August/September 2024

A federal district court held that the manufacturer of a left ventricular assist device may be liable to a deceased patient’s family and estate for its alleged failure to manufacture the device in accordance with FDA-approved dimensional and process specifications.

Ramon Flores Sr. experienced shortness of breath and went to a hospital ER. He later underwent surgery to implant the HeartMate 3 left ventricular assist device. During the procedure, a large amount of air was observed entering Flores’s left ventricle and aortic root. The treating surgeon eventually removed the HeartMate 3 and replaced it with a new HeartMate 3 device. Flores never regained consciousness and later died. The surgeon returned the first HeartMate 3 to Thoratec LLC, whose engineers allegedly confirmed that the device’s locking arms were damaged and bent out of FDA-specifications.

Flores’s family and estate sued Thoratec LLC, alleging neglience, gross negligence, and strict liability based on breach of the duty to manufacture the HeartMate 3 in accordance with dimensional and process specifications approved by the FDA. The defendant moved to dismiss on the basis that the plaintiffs’ causes of action were expressly and impliedly preempted under the Federal Food Drug and Cosmetic Act (FDCA). The HeartMate 3’s premarket approval triggered express preemption under 21 U.S.C. §360K(a), the defendant also asserted.

Denying the motion, the district court noted that plaintiffs may allege a parallel claim not preempted by the FDCA by alleging that a defendant failed to comply with FDA-approved manufacturing specifications and that those failures resulted in injury.

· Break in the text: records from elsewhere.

(** the compact JSON text of a value built from strings, lists and
    objects (no character of the samples needs escaping) *)
Fixpoint to_json (v : pyval) : string :=
  match v with
  | PNone => "null"
  | PBool true => "true"
  | PBool false => "false"
  | PInt _ => "0"
  | PStr s => quoted s
  | PList l => "[" +:+ join "," (map to_json l) +:+ "]"
  | PDict kvs =>
      "{" +:+ join "," (map (fun kv : string * pyval => let (k, x) := kv in quoted k +:+ ":" +:+ to_json x) kvs)
          +:+ "}"
  end.

(** [fabric.mod.json] declaring the client environment, with a general
    entry point *)
Definition fabric_client_doc : pyval :=
  PDict [("id", PStr "minimap"); ("version", PStr "1.0");
         ("name", PStr "Mini Map"); ("environment", PStr "client");
         ("entrypoints", PDict [("main", PList [PStr "a.Main"])])].

(** the same identity under another display name, no environment *)
Definition fabric_other_doc : pyval :=
  PDict [("id", PStr "minimap"); ("version", PStr "1.0");
         ("name", PStr "Other Name");
         ("entrypoints", PDict [("main", PList [PStr "b.Main"])])].

(** [entrypoints] is a list, not an object *)
Definition fabric_bad_entrypoints_doc : pyval :=
  PDict [("id", PStr "broken"); ("version", PStr "1.0");
         ("environment", PStr "client");
         ("entrypoints", PList [PStr "a.Main"])].

(** [mcmod.info] *)
Definition mcmod_doc : pyval :=
  PList [PDict [("modid", PStr "oldmod"); ("name", PStr "Old Mod");
                ("version", PStr "2.3")]].

(** a snapshot document with one record *)
Definition snapshot_doc : pyval :=
  PDict [("metadata", PDict [("current_path", PStr "/mods");
                             ("timestamp", PStr "20240101_000000")]);
         ("mods", PList [PDict [("modid", PStr "oldmod"); ("name", PStr "Old Mod");
                                ("version", PStr "2.3"); ("side", PStr "unknown");
                                ("loader", PStr "universal")]])].

(** a document that is neither an object nor a list *)
Definition scalar_doc : pyval := PStr "not a snapshot".

(** a mixin configuration with a client section *)
Definition mixin_doc : pyval :=
  PDict [("mixins", PList [PStr "WorldMixin"]); ("client", PList [PStr "GuiMixin"])].

Definition documents : list pyval :=
  [fabric_client_doc; fabric_other_doc; fabric_bad_entrypoints_doc;
   mcmod_doc; snapshot_doc; scalar_doc; mixin_doc].

(** a text on which the parser runs out of stack *)
Definition deep_text : string := "[[[[[[[[[[[[[[[[[[[[[[[[[[[[[[[[[[[[[[[[".

Definition is_ascii (s : string) : bool :=
  forallb (fun c => Nat.ltb (nat_of_ascii c) 128) (list_ascii_of_string s).

Definition lib : PyLib := {|
  json_loads := fun s =>
    match find (fun v => String.eqb (to_json v) s) documents with
    | Some v => Ok v
    | None => if String.eqb s deep_text then Raise RecursionError else Raise JSONDecodeError
    end;
  toml_loads := fun _ => None;
  decode_utf8 := fun s => if is_ascii s then Some s else None;
  decode_utf8_ignore := fun s => Str.filter (fun c => Nat.ltb (nat_of_ascii c) 128) s;
  py_repr := fun _ => "<object>"
|}.

(** a class file body that names a client API *)
Definition client_class : string := "CAFEBABE net/minecraft/client/Minecraft".

Definition plain_class : string := "CAFEBABE java/lang/Object".

Definition fabric_client_jar : archive :=
  [("fabric.mod.json", Intact (to_json fabric_client_doc));
   ("a/Main.class", Intact client_class)].

Definition fabric_other_jar : archive :=
  [("fabric.mod.json", Intact (to_json fabric_other_doc));
   ("b/Main.class", Intact plain_class)].

Definition fabric_broken_jar : archive :=
  [("fabric.mod.json", Intact (to_json fabric_bad_entrypoints_doc))].

(** a legacy archive whose classes name a client API *)
Definition legacy_zip : archive :=
  [("mcmod.info", Intact (to_json mcmod_doc));
   ("old/Gui.class", Intact client_class)].

(** no metadata file of any loader *)
Definition bare_jar : archive :=
  [("META-INF/MANIFEST.MF", Intact "Manifest-Version: 1.0");
   ("opt/Tweaker.class", Intact client_class)].

Definition some_record : ModInfo :=
  {| modid := PStr "kept"; name := PStr "Kept"; version := PStr "1";
     side := PStr "both"; loader := PStr "fabric"; reasons := PNone;
     debug := PNone; source_files := PNone |}.

Definition one_mod : registry := {[ "kept_fabric_1" := some_record ]}.

(** a record directory whose only snapshot cannot be read *)
Definition unreadable_dir : record_dir :=
  Some [("ModelInfo_20240101_000000.json", None)].

(** a record directory whose only snapshot is a JSON string *)
Definition scalar_dir : record_dir :=
  Some [("ModelInfo_20240101_000000.json", Some (to_json scalar_doc))].

(** a mods folder: a file that is not an archive, then a valid one *)
Definition mods_folder : fsnode :=
  FsDir [("broken.jar", FsFile None);
         ("minimap.jar", FsFile (Some fabric_client_jar))].

Definition mods_folder_valid_only : fsnode :=
  FsDir [("minimap.jar", FsFile (Some fabric_client_jar))].

(** two archives of one identity under different display names, the
    second in a sub-folder *)
Definition mods_folder_duplicate : fsnode :=
  FsDir [("minimap.jar", FsFile (Some fabric_client_jar));
         ("backup", FsDir [("minimap-copy.jar", FsFile (Some fabric_other_jar))])].

End Sample.

(** ** What the caps of the class marker scanner leave visible *)

Definition is_class (p : string) : bool := Str.endswith p ".class".

(** the class-file entries of an archive, in directory order *)
Definition class_entries (z : archive) : list string :=
  List.filter is_class (namelist z).








Fixpoint filler (n : nat) (tail : string) : string :=
  match n with
  | O => tail
  | S n' => String "000"%char (filler n' tail)
  end.

(** 300 class files without a marker, the first one carrying a marker
    after 200000 other bytes, then a class file that starts with a marker *)
Definition beyond_caps : archive :=
  (("c/First.class", Intact (filler (Z.to_nat 200000) "org/lwjgl/"))
     :: repeat ("c/Plain.class", Intact "CAFEBABE") 299
     ++ [("c/Late.class", Intact "org/lwjgl/")])%list.





(** ** The composite key of a record, and the growth of the registry *)

Section Keys.
Context `{PyLib}.

(** the key under which a record belongs *)
Definition composite_key (r : ModInfo) : string :=
  _make_mod_key (modid r) (loader r) (version r).

(** [mods'] keeps every entry of [mods] as it is, and every other entry of
    [mods'] sits under the composite key of its record *)
Definition grows (mods mods' : registry) : Prop :=
  (forall k r, mods !! k = Some r -> mods' !! k = Some r)
  /\ (forall k r, mods' !! k = Some r ->
        mods !! k = Some r \/ (mods !! k = None /\ k = composite_key r)).

(** a method under which the registry only grows *)
Definition growing {A : Type} (m : M A) : Prop :=
  forall mods, grows mods (snd (m mods)).

End Keys.

(** an optional string as a Python value *)
Definition opt_val (o : option string) : pyval :=
  match o with
  | Some s => PStr s
  | None => PNone
  end.

(** [o or "unknown"] *)
Definition or_unknown (o : option string) : string :=
  match o with
  | Some s => if String.eqb s "" then "unknown" else s
  | None => "unknown"
  end.

(** the entry names the dispatcher looks for *)
Definition triggers : list string :=
  ["fabric.mod.json"; "riftmod.json"; "quilt.mod.json"; "mcmod.info";
   "META-INF/mods.toml"; "META-INF/neoforge.mods.toml"].

(** no trigger is an entry of the archive *)
Definition routed_to_special (z : archive) : bool :=
  forallb (fun t => negb (in_namelist t z)) triggers.

(** ** The snapshot a load attempt selects *)

(** the snapshot files of a record directory, newest first *)
Definition snapshot_files (dir : list (string * option string)) : list string :=
  rev (Str.sorted (List.filter is_snapshot_name (map fst dir))).

(** the file that [LoadFromJson(index)] goes on to read, if it gets there *)
Definition selected_snapshot (rd : record_dir) (index : Z) : option string :=
  match rd with
  | None => None
  | Some dir =>
      if index >=? Z.of_nat (length (snapshot_files dir)) then None
      else
        match list_index (snapshot_files dir) index with
        | Ok f => Some f
        | Raise _ => None
        end
  end.

(** ** The merge of an unknown guess with the scanners *)

Section Merge.
Context `{PyLib}.

(** what [_decide_side] makes of the guess unknown, with its one reason, and
    of the results of the two scanners on the archive *)
Definition merged_unknown (loader reason : string) (z : archive)
    : result (string * list string) :=
  let* (mixin_hit, mixin_reasons) := _scan_mixins_for_client_sections z in
  let '(class_hit, class_reasons) := scan_class_default z in
  Ok (_decide_side loader "unknown" [reason]
        mixin_hit mixin_reasons class_hit class_reasons).

(** the record carries the verdict and the reasons of that merge *)
Definition records_merge (loader reason : string) (z : archive) (r : ModInfo) : Prop :=
  exists sd rs,
    merged_unknown loader reason z = Ok (sd, rs)
    /\ side r = PStr sd /\ reasons r = PStrs rs.

(** every record that the method adds under a free key satisfies [P] *)
Definition adds_only (P : ModInfo -> Prop) {A : Type} (m : M A) : Prop :=
  forall (mods : registry) k r,
    mods !! k = None -> snd (m mods) !! k = Some r -> P r.

End Merge.

(** ** Verdicts and metadata shapes *)

(** the sides a record can be given *)
Definition verdicts : list string :=
  ["client_only"; "server_only"; "risky"; "both"; "unknown"].

(** [isinstance(v, dict)] *)
Definition is_dict (v : pyval) : bool :=
  match v with
  | PDict _ => true
  | _ => false
  end.

(** the value [fabric_json.get("entrypoints", {})] *)
Definition declared_entrypoints (fabric_json : list (string * pyval)) : pyval :=
  Py.dict_get fabric_json "entrypoints" (PDict []).

(** the environment is a string that lowers to [s] *)
Definition env_is (fabric_json : list (string * pyval)) (s : string) : bool :=
  Py.is_str_lower (Py.dict_get fabric_json "environment" (PStr "*")) s.

Section MixinEntries.
Context `{PyLib}.

(** the parsed mixin configuration has a non-empty list under "client" *)
Definition has_client_section (j : pyval) : bool :=
  match j with
  | PDict d =>
      match Py.assoc d "client" with
      | Some (PList (_ :: _)) => true
      | _ => false
      end
  | _ => false
  end.

(** the text of the entry, when it is a readable, non-empty mixin
    configuration by its name *)
Definition mixin_text (z : archive) (p : string) : option string :=
  if Str.endswith (Str.lower p) ".json"
     && Str.startswith (Str.lower (Str.basename p)) "mixins"
  then
    match safeRead_from_zip z p with
    | Some txt => if String.eqb txt "" then None else Some txt
    | None => None
    end
  else None.

(** the entry is a readable, non-empty mixin configuration that loads to an
    object with a client section *)
Definition mixin_client_entry (z : archive) (p : string) : bool :=
  match mixin_text z p with
  | Some txt =>
      match safeLoad_from_json txt with
      | Ok j => has_client_section j
      | Raise _ => false
      end
  | None => false
  end.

Citing case law, the court found that a plaintiff must plead with specificity how a device deviated from its premarket approval specifications and how the manufacturing process failed. Here, the court found, the defendant’s own engineers confirmed that at least one of the HeartMate 3’s locking arms was bent out of specification. The plaintiff also alleged the product deviated from the FDA-approved manufacturing process, which resulted in air embolization to Flores’s brain. Consequently, the court concluded that the plaintiffs had alleged a quintessential parallel claim and also sufficiently alleged that the defendant’s manufacturing violated federally mandated standards.

The plaintiffs will nevertheless have to offer sufficient evidence to support their allegations at a later stage of litigation, the court found, holding that the plaintiffs had met their pleading burden.

Citation: Flores v. Thoratec LLC, 2024 WL 2331828 (W.D. Tex. May 22, 2024).